Another Chinese episcopal ordination without the approval of Pope Benedict XVI is scheduled to take place within the next week, further straining relations between the Holy See and China’s government.
Fr. Joseph Huang Binzhuang is to be ordained as bishop of Shantou diocese in the southern province of Guangdong on Thursday July 14, the Asian Catholic news agency UCA News reported July 8.
Chinese authorities are reportedly pressuring the four other Catholic bishops in Guangdong to attend the ceremony.
The news comes only days after the Vatican warned Catholic churchmen that they could face excommunication for their participation in another illicit episcopal ordination in the Diocese of Leshan last month.
“Our bishop has expressed to the officials he is unwilling to go as the ordination is not approved by the Vatican and the consecrating bishops of the Leshan ordination are facing severe punishment,” one local source told UCA News.
“The officials told our bishop not to worry as the government will back him and he is not alone because several other bishops will also participate,” he said.
Meanwhile, in the northeast Diocese of Liaoning, priests have voted to block their Bishop, Paul Pei Junmin, from attending the Shantou bishop’s ordination.
China’s communist regime continues to try to control all aspects of Chinese life, including the Catholic Church. The Chinese government created and continues to run the Chinese Catholic Patriotic Association, which does not acknowledge the authority of the Pope.
In contrast, Canon 1382 of the Catholic Church's Code of Canon Law states that both a bishop who consecrates a person as Bishop “without a pontifical mandate,” and the one who is consecrated, “incur a latae sententiae (automatic) excommunication reserved to the Apostolic See.”
To make matters worse for the Vatican, Shantou diocese already has a Vatican-appointed leader in the person of Bishop Peter Zhuang Jianjian. The Chinese authorities, though, only recognize him as a priest. The 81-year-old’s ministry has become restricted because he was injured in a car crash. He is also under surveillance by the authorities.
Bishop Zhuang has phoned and written to Fr. Huang to persuade him not to take part in next week’s illicit ordination but Fr. Huang has so far refused to meet him.
The bishop will “never submit to pressure but continue to preserve the Church’s principles and remain in communion with the Pope,” UCA News’ source said.
Fr. Joseph Huang was ordained to the priesthood in 1991 and has served as parish priest of St. Joseph’s Cathedral.

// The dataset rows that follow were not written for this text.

(** * The theorems at concrete inputs *)

Lemma feed_window_one_based_witness :
  (1 <= 2)%Z /\ (1 <= 1)%Z /\
  exists posts,
    findVisiblePosts twoPosts
      (mkOptions (Some 2%Z) (Some 1%Z) None None (Some "likes"))
    = Ok posts /\
    posts = feedDoc <$>
              take 1 (drop 1 (visibleSorted twoPosts None None "likes")).
Proof.
  split; [lia | split; [lia |]].
  destruct (feed_window_one_based twoPosts 2 1 None None (Some "likes"))
    as (posts & H1 & H2 & _); [lia | lia |].
  exists posts. split; [exact H1 | exact H2].
Defined.

Lemma toggle_pair_idempotent_witness :
  validate threadPost = [] /\
  exists P1 db1 P2 db2,
    toggleLike [threadPost] threadPost 2 = Ok (P1, db1) /\
    toggled_once 2 (post_likes threadPost) (post_likes P1) /\
    toggleLike db1 P1 2 = Ok (P2, db2) /\
    same_likers (post_likes P2) (post_likes threadPost).
Proof.
  split; [reflexivity |].
  apply (toggle_pair_idempotent [threadPost] threadPost 2). reflexivity.
Defined.

Lemma deleted_post_invisible_witness :
  deletedPost ∈ [deletedPost; olderLiked] /\
  NoDup (post_id <$> [deletedPost; olderLiked]) /\
  isDeleted deletedPost = true /\
  forall viewer,
    singlePostRoute [alice; bob] [deletedPost; olderLiked] viewer
      (post_id deletedPost) = postNotFound.
Proof.
  assert (deletedPost ∈ [deletedPost; olderLiked]) as Hin
    by apply list_elem_of_here.
  assert (NoDup (post_id <$> [deletedPost; olderLiked])) as Hnd by decided.
  split; [exact Hin | split; [exact Hnd | split; [reflexivity |]]].
  apply (deleted_post_invisible [alice; bob] [deletedPost; olderLiked]
           deletedPost Hin Hnd eq_refl).
Defined.

Lemma hidden_post_visibility_witness :
  hiddenPost ∈ [hiddenPost; olderLiked] /\
  NoDup (post_id <$> [hiddenPost; olderLiked]) /\
  is_Some (populate [alice; bob] (post_author hiddenPost)) /\
  forall viewer,
    singlePostRoute [alice; bob] [hiddenPost; olderLiked] viewer
      (post_id hiddenPost)
    = if isVisible hiddenPost (user_id <$> viewer)
      then mkResponse 200 "" (WithPost hiddenPost) else postNotFound.
Proof.
  assert (hiddenPost ∈ [hiddenPost; olderLiked]) as Hin
    by apply list_elem_of_here.
  assert (NoDup (post_id <$> [hiddenPost; olderLiked])) as Hnd by decided.
  assert (is_Some (populate [alice; bob] (post_author hiddenPost))) as Ha
    by (exists alice; reflexivity).
  split; [exact Hin | split; [exact Hnd | split; [exact Ha |]]].
  apply (hidden_post_visibility [alice; bob] [hiddenPost; olderLiked]
           hiddenPost Hin Hnd Ha).
Defined.

Lemma addReply_missing_comment_witness :
  getPost [alice; bob] [threadPost] 30
  = inr (mkResource threadPost (Some alice)) /\
  id comment_id (post_comments threadPost) 99 = None /\
  addReply [threadPost] threadPost 99 50 (mkData "hi" 2)
  = Throw (Error "Comment not found") /\
  (replyRoute [alice; bob] [threadPost] ∅ 5000 bob 30 99 50
     (mkBody (Some "hi") None)).1.2 = [threadPost].
Proof.
  split; [reflexivity | split; [reflexivity |]].
  destruct (addReply_missing_comment [alice; bob] [threadPost] ∅ 5000 bob
              30 99 50 (mkBody (Some "hi") None) (mkData "hi" 2)
              (mkResource threadPost (Some alice)) eq_refl eq_refl)
    as (H1 & H2 & _).
  split; [exact H1 | exact H2].
Defined.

On May 11 he won a diocesan “election” for the post of bishop. The process involved 70 representatives, including 20 priests, and was monitored by government officials. Chinese authorities have placed under surveillance some of those who refused to participate.
After several years of an apparent thaw in relations between the Holy See and China, recent events suggest that Beijing and Rome are still at loggerheads. Officials of the state-run Patriotic Catholic Association announced June 23 that they are now looking to ordain as many as 40 new bishops without Vatican approval.